Son olarak bu kitap kimler için faydalı olur? İçinde pek çok bilimsel araştırma olduğu gibi güncel örnekler de bulabiliyoruz. Mesela ben dizi ve filmlerin dil öğrenme sürecindeki rolünü tartıştığınız sorudaki BTS grubunun hikayesini çok ilginç buldum. Onu biraz açar mısınız? 
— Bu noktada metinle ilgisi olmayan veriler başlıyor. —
(** * Forensic archive agent: metadata extraction, classification,
      deduplication and archive placement

    A shallow embedding of the core of the two program variants of the
    repository:

    - the minimal agent, [forensic_archive_agent.py] (module [Agent]);
    - the optimized agent, [forensic_archive_optimized.py] together with
      [forensic_part2_optimized.py] (module [Optimized]).

    Python [str] values are lists of Unicode code points ([str]); the
    [re] calls of the source go through a small backtracking matcher
    ([Regex]) with the priorities of Python's engine (leftmost start,
    greedy or lazy repetition, ordered alternation).  The SQLite table
    [expertise_cases] is a list of rows in rowid order, the file system a
    finite map from paths to file contents plus a set of directories.
    What the source obtains from outside the program (the clock, Word,
    the docx and pdf readers, I/O faults) is a field of an environment
    record or a section variable.

    Where a pattern of the source is quoted in a comment and a star
    meets a closing parenthesis, a space is put between the two. *)

From Stdlib Require Import ZArith Ascii String List Lia Bool.
From Stdlib Require Import DecimalNat DecimalFacts.
From stdpp Require Import base decidable option list gmap sets.

Open Scope Z_scope.

(** ** Text: Python [str] as code points *)

Module Text.

Definition str := list Z.

Definition bytes_of (s : string) : list Z :=
  List.map (fun a => Z.of_N (N_of_ascii a)) (list_ascii_of_string s).

(** UTF-8 decoding of a (well-formed) byte sequence. *)
Fixpoint utf8_decode (bs : list Z) : str :=
  match bs with
  | [] => []
  | b0 :: r0 =>
      if b0 <? 128 then b0 :: utf8_decode r0
      else if b0 <? 224 then
        match r0 with
        | b1 :: r1 => ((b0 - 192) * 64 + (b1 - 128)) :: utf8_decode r1
        | [] => []
        end
      else if b0 <? 240 then
        match r0 with
        | b1 :: b2 :: r2 =>
            ((b0 - 224) * 4096 + (b1 - 128) * 64 + (b2 - 128)) :: utf8_decode r2
        | _ => []
        end
      else
        match r0 with
        | b1 :: b2 :: b3 :: r3 =>
            ((b0 - 240) * 262144 + (b1 - 128) * 4096 + (b2 - 128) * 64 + (b3 - 128))
              :: utf8_decode r3
        | _ => []
        end
  end.

(** [u "..."] is the Python string literal ["..."]. *)
Definition u (s : string) : str := utf8_decode (bytes_of s).

Definition str_eqb (a b : str) : bool := bool_decide (a = b).

(** [c.lower()] and [c.upper()] on the Basic Latin, Latin-1 and Cyrillic
    blocks (every letter of the source's tables and patterns lies there);
    other code points are left as they are. *)
Definition lower_cp (c : Z) : Z :=
  if (65 <=? c) && (c <=? 90) then c + 32
  else if (192 <=? c) && (c <=? 222) && negb (c =? 215) then c + 32
  else if (1024 <=? c) && (c <=? 1039) then c + 80
  else if (1040 <=? c) && (c <=? 1071) then c + 32
  else if c =? 1168 then 1169
  else c.

Definition upper_cp (c : Z) : Z :=
  if (97 <=? c) && (c <=? 122) then c - 32
  else if (224 <=? c) && (c <=? 254) && negb (c =? 247) then c - 32
  else if (1104 <=? c) && (c <=? 1119) then c - 80
  else if (1072 <=? c) && (c <=? 1103) then c - 32
  else if c =? 1169 then 1168
  else c.

Definition lower (s : str) : str := List.map lower_cp s.

(** Decimal digits ([\d], [int()]): the ASCII digits. *)
Definition is_digit (c : Z) : bool := (48 <=? c) && (c <=? 57).

(** White space ([\s], [str.strip()]). *)
Definition is_space (c : Z) : bool :=
  ((9 <=? c) && (c <=? 13)) || ((28 <=? c) && (c <=? 32))
  || (c =? 133) || (c =? 160) || (c =? 5760)
  || ((8192 <=? c) && (c <=? 8202))
  || (c =? 8232) || (c =? 8233) || (c =? 8239) || (c =? 8287) || (c =? 12288).

Fixpoint drop_while (p : Z -> bool) (s : str) : str :=
  match s with
  | [] => []
  | c :: t => if p c then drop_while p t else s
  end.

Definition strip_with (p : Z -> bool) (s : str) : str :=
  rev (drop_while p (rev (drop_while p s))).

(** [s.strip()] *)
Definition strip (s : str) : str := strip_with is_space s.

(** [s.startswith(p)]: the rest of [s] after the prefix [p], if any. *)
Fixpoint strip_prefix (p s : str) : option str :=
  match p, s with
  | [], _ => Some s
  | a :: p', b :: s' => if a =? b then strip_prefix p' s' else None
  | _ :: _, [] => None
  end.

Definition startswith (s p : str) : bool :=
  match strip_prefix p s with Some _ => true | None => false end.

Definition endswith (s p : str) : bool := startswith (rev s) (rev p).

(** [k in s] for strings: [k] occurs in [s] as a contiguous substring. *)
Fixpoint contains (s k : str) : bool :=
  match strip_prefix k s with
  | Some _ => true
  | None => match s with [] => false | _ :: t => contains t k end
  end.

(** [s.count(k)]: the number of non-overlapping occurrences of [k],
    scanning from the left ([len(s) + 1] for the empty [k]). *)
Fixpoint count_from (fuel : nat) (s k : str) : nat :=
  match fuel with
  | O => O
  | S f =>
      match strip_prefix k s with
      | Some rest =>
          match k with
          | [] => match s with [] => 1%nat | _ :: t => S (count_from f t k) end
          | _ :: _ => S (count_from f rest k)
          end
      | None => match s with [] => O | _ :: t => count_from f t k end
      end
  end.

Definition count (s k : str) : nat := count_from (S (length s)) s k.

(** [s.replace(a, b)] for a one-character [a]. *)
Definition replace_char (a : Z) (b : str) (s : str) : str :=
  flat_map (fun c => if c =? a then b else [c]) s.

(** [s.replace(a, b)] for a non-empty [a]. *)
Fixpoint replace_from (fuel : nat) (a b s : str) : str :=
  match fuel with
  | O => s
  | S f =>
      match strip_prefix a s with
      | Some rest =>
          match a with
          | [] => s
          | _ :: _ => b ++ replace_from f a b rest
          end
      | None => match s with [] => [] | c :: t => c :: replace_from f a b t end
      end
  end.

Definition replace (a b s : str) : str := replace_from (S (length s)) a b s.

(** [s.split(sep)] for a one-character separator. *)
Fixpoint split (sep : Z) (s : str) : list str :=
  match s with
  | [] => [[]]
  | c :: t =>
      if c =? sep then [] :: split sep t
      else match split sep t with
           | [] => [[c]]
           | p :: ps => (c :: p) :: ps
           end
  end.

(** [sep.join(parts)] *)
Fixpoint join (sep : str) (parts : list str) : str :=
  match parts with
  | [] => []
  | [p] => p
  | p :: ps => p ++ sep ++ join sep ps
  end.

(** [int(s)] for a string of ASCII digits. *)
Definition int_of (s : str) : Z :=
  fold_left (fun acc c => acc * 10 + (c - 48)) s 0.

(** [str(n)] for a natural number. *)
Fixpoint digits_of_uint (d : Decimal.uint) : str :=
  match d with
  | Decimal.Nil => []
  | Decimal.D0 d' => 48 :: digits_of_uint d'
  | Decimal.D1 d' => 49 :: digits_of_uint d'
  | Decimal.D2 d' => 50 :: digits_of_uint d'
  | Decimal.D3 d' => 51 :: digits_of_uint d'
  | Decimal.D4 d' => 52 :: digits_of_uint d'
  | Decimal.D5 d' => 53 :: digits_of_uint d'
  | Decimal.D6 d' => 54 :: digits_of_uint d'
  | Decimal.D7 d' => 55 :: digits_of_uint d'
  | Decimal.D8 d' => 56 :: digits_of_uint d'
  | Decimal.D9 d' => 57 :: digits_of_uint d'
  end.

Definition str_of_nat (n : nat) : str := digits_of_uint (Nat.to_uint n).

(** [str(z)] for an integer. *)
Definition str_of_Z (z : Z) : str :=
  if z <? 0 then 45 :: str_of_nat (Z.to_nat (- z)) else str_of_nat (Z.to_nat z).

(** [s.zfill(2)] on a string of one or two digits. *)
Definition zfill2 (s : str) : str :=
  match s with
  | [] => [48; 48]
  | [c] => [48; c]
  | _ => s
  end.

(** A Python value used as a condition: [None] and the empty string are
    false. *)
Definition truthy_str (o : option str) : bool :=
  match o with Some (_ :: _) => true | _ => false end.

(** [None] and [0] are false. *)
Definition truthy_int (o : option Z) : bool :=
  match o with Some z => negb (z =? 0) | None => false end.

End Text.

Import Text.

(** ** Regular expressions: the [re] calls of the source *)

Module Regex.

(** An item of a character set [[...]]. *)
Inductive citem :=
| CChr (c : Z)            (* a literal character *)
| CRng (lo hi : Z)        (* a range [lo-hi] *)
| CDigit                  (* \d *)
| CSpace.                 (* \s *)

Inductive regex :=
| Eps
| Any                                         (* .  (no DOTALL) *)
| Lit (s : str)                               (* literal text *)
| CSet (neg : bool) (items : list citem)      (* [...] and [^...] *)
| Cat (r1 r2 : regex)
| Alt (r1 r2 : regex)                         (* r1|r2 *)
| Rep (greedy : bool) (lo : nat) (hi : option nat) (r : regex)
| Grp (i : nat) (r : regex)                   (* the i-th capturing group *)
| Bol                                         (* ^ *)
| Eol.                                        (* $ *)

Definition star (r : regex) : regex := Rep true 0 None r.
Definition plus (r : regex) : regex := Rep true 1 None r.
Definition opt (r : regex) : regex := Rep true 0 (Some 1%nat) r.
Definition lazy_star (r : regex) : regex := Rep false 0 None r.
Definition times (lo hi : nat) (r : regex) : regex := Rep true lo (Some hi) r.
Definition ws : regex := CSet false [CSpace].
Definition digit : regex := CSet false [CDigit].
Definition chr (s : string) : citem :=
  match u s with c :: _ => CChr c | [] => CChr 0 end.
Definition rng (a b : string) : citem :=
  match u a, u b with
  | x :: _, y :: _ => CRng x y
  | _, _ => CRng 1 0
  end.

Fixpoint seq (rs : list regex) : regex :=
  match rs with
  | [] => Eps
  | [r] => r
  | r :: rs' => Cat r (seq rs')
  end.

Fixpoint alts (rs : list regex) : regex :=
  match rs with
  | [] => CSet false []
  | [r] => r
  | r :: rs' => Alt r (alts rs')
  end.

(** One character against one set item; with IGNORECASE a character
    matches when one of its case variants does. *)
Definition item_match1 (it : citem) (c : Z) : bool :=
  match it with
  | CChr x => c =? x
  | CRng lo hi => (lo <=? c) && (c <=? hi)
  | CDigit => is_digit c
  | CSpace => is_space c
  end.

Definition item_match (ic : bool) (it : citem) (c : Z) : bool :=
  item_match1 it c
  || (ic && (item_match1 it (lower_cp c) || item_match1 it (upper_cp c))).

Definition set_match (ic neg : bool) (items : list citem) (c : Z) : bool :=
  xorb neg (existsb (fun it => item_match ic it c) items).

Definition chr_match (ic : bool) (x c : Z) : bool :=
  (c =? x) || (ic && (lower_cp c =? lower_cp x)).

Fixpoint lit_prefix (ic : bool) (l s : str) : option str :=
  match l, s with
  | [], _ => Some s
  | x :: l', c :: s' => if chr_match ic x c then lit_prefix ic l' s' else None
  | _ :: _, [] => None
  end.

(** The state of a match attempt: the position reached, the text left,
    and the spans of the groups closed so far (latest first). *)
Record mstate := MState {
  m_pos : nat;
  m_rest : str;
  m_caps : list (nat * (nat * nat))
}.

Definition advance (s : mstate) (n : nat) (rest : str) : mstate :=
  MState (m_pos s + n)%nat rest (m_caps s).

Definition or_else {A} (a : option A) (b : unit -> option A) : option A :=
  match a with
  | Some x => Some x
  | None => b tt
  end.

(** Backtracking matcher in continuation-passing style: [m ic r k s]
    tries the ways [r] can match at [s] in the engine's order of
    preference and returns the first for which the rest of the pattern,
    [k], succeeds.  A repetition iterates only while its body consumes
    text (no body of the source's patterns matches the empty string), so
    the fuel, one more than the text left, is never exhausted. *)
Fixpoint m (ic : bool) (r : regex) (k : mstate -> option mstate) (s : mstate)
  {struct r} : option mstate :=
  match r with
  | Eps => k s
  | Any =>
      match m_rest s with
      | c :: t => if c =? 10 then None else k (advance s 1 t)
      | [] => None
      end
  | Lit l =>
      match lit_prefix ic l (m_rest s) with
      | Some t => k (advance s (length l) t)
      | None => None
      end
  | CSet neg items =>
      match m_rest s with
      | c :: t => if set_match ic neg items c then k (advance s 1 t) else None
      | [] => None
      end
  | Cat r1 r2 => m ic r1 (fun s1 => m ic r2 k s1) s
  | Alt r1 r2 => or_else (m ic r1 k s) (fun _ => m ic r2 k s)
  | Rep greedy lo hi r1 =>
      (fix loop (fuel cnt : nat) (s0 : mstate) {struct fuel} : option mstate :=
         let stop := fun _ : unit => if (lo <=? cnt)%nat then k s0 else None in
         let more := fun _ : unit =>
           match fuel with
           | O => None
           | S f =>
               if match hi with Some h => (h <=? cnt)%nat | None => false end
               then None
               else m ic r1
                      (fun s1 => if (m_pos s0 <? m_pos s1)%nat
                                 then loop f (S cnt) s1 else None) s0
           end in
         if greedy then or_else (more tt) stop else or_else (stop tt) more)
        (S (length (m_rest s))) O s
  | Grp i r1 =>
      m ic r1 (fun s1 => k (MState (m_pos s1) (m_rest s1)
                              ((i, (m_pos s, m_pos s1)) :: m_caps s1))) s
  | Bol => if (m_pos s =? 0)%nat then k s else None
  | Eol =>
      match m_rest s with
      | [] => k s
      | [c] => if c =? 10 then k s else None
      | _ => None
      end
  end.

(** A match object: start, end and group spans. *)
Record rmatch := RMatch {
  r_start : nat;
  r_end : nat;
  r_rest : str;
  r_caps : list (nat * (nat * nat))
}.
Memnuniyetle. Dünyanın en popüler müzik gruplarından biri olarak kabul edilen BTS, günümüz gençliğinin dinlemekten keyif aldığı K-pop kültürünün en önemli temsilcilerinden. Grubun Amerikalı televizyon programcısı Ellen DeGeneres’in ünlü programı The Ellen Show’a konuk olarak katıldığı bölümü izledim. Programın başında grup üyelerinden kendilerini tanıtmalarını isteyen DeGeneres, kendisini grup lideri olarak tanıtan RM’in İngilizcesinden öyle etkileniyor ki ona İngilizcesinin nasıl bu kadar iyi olduğunu soruyor. RM’in bu soruya verdiği cevap özellikle yabancı dil öğrenmek isteyen ve yaşları 15 ila 30 arasında değişen bireylerin en çok merak ettiği konuların başında geliyor. Bu soruyu kendi İngilizce öğretmeninin Friends isimli dizi olduğunu söyleyerek cevaplayan RM, çocukluğunda Koreli ailelerin çocuklarının Friends dizisini izlemelerini çok istediğini ekliyor. İngilizce öğrenirken de tüm bölümleri defalarca izleyerek çok eğlenceli bir öğrenme süreci geçirdiğini söylüyor. Biz yakından biliyoruz ki film ve diziler sayesinde dil öğrenme süreci çok keyifli bir hal alıyor. 

                                                 

Peki kitap sizce kime hitap ediyor? 

Öncelikle elbette İngilizce öğretmenleri başta olmak üzere tüm öğretmenlerin, öğretmen adaylarının ve eğitimle ilgilenen herkesin bu kitaptan faydalanacağına inanıyorum. Dil öğrenmeye ilişkin araştırmaların bize yol göstereceğine inancım tam. Küreselleşen dünyada bireylerin en az bir yabancı dili iyi bir şekilde bilmeleri ve kullanmaları büyük bir önem taşıyor. Hangi okul türü olursa olsun mezun olan tüm öğrenciler artık uluslararası iş arama ve iş yapma zorunluluğu içindedir. Öte yandan dünyadaki bilimsel gelişmeleri takip etmek, inovasondan uzak durmamak ve dünya vatanadaşı olabilmek de yabancı dil öğrenme zaruriyetini ortaya koyuyor. Bilimden yararlanarak pratik uygulamaların da öneriler şeklinde sunulduğu kitap aynı zamanda dil öğrenme konusunda kafa karışıklığı yaşayan insanlara da bir kılavuz görevini yerine getirecektir.

Bu keyifli söyleşi için tekrar teşekkür ederim. Kitabınızın okuru bol olsun. 

Ben de size çok teşekkür ederim. Benim için de çok keyifliydi.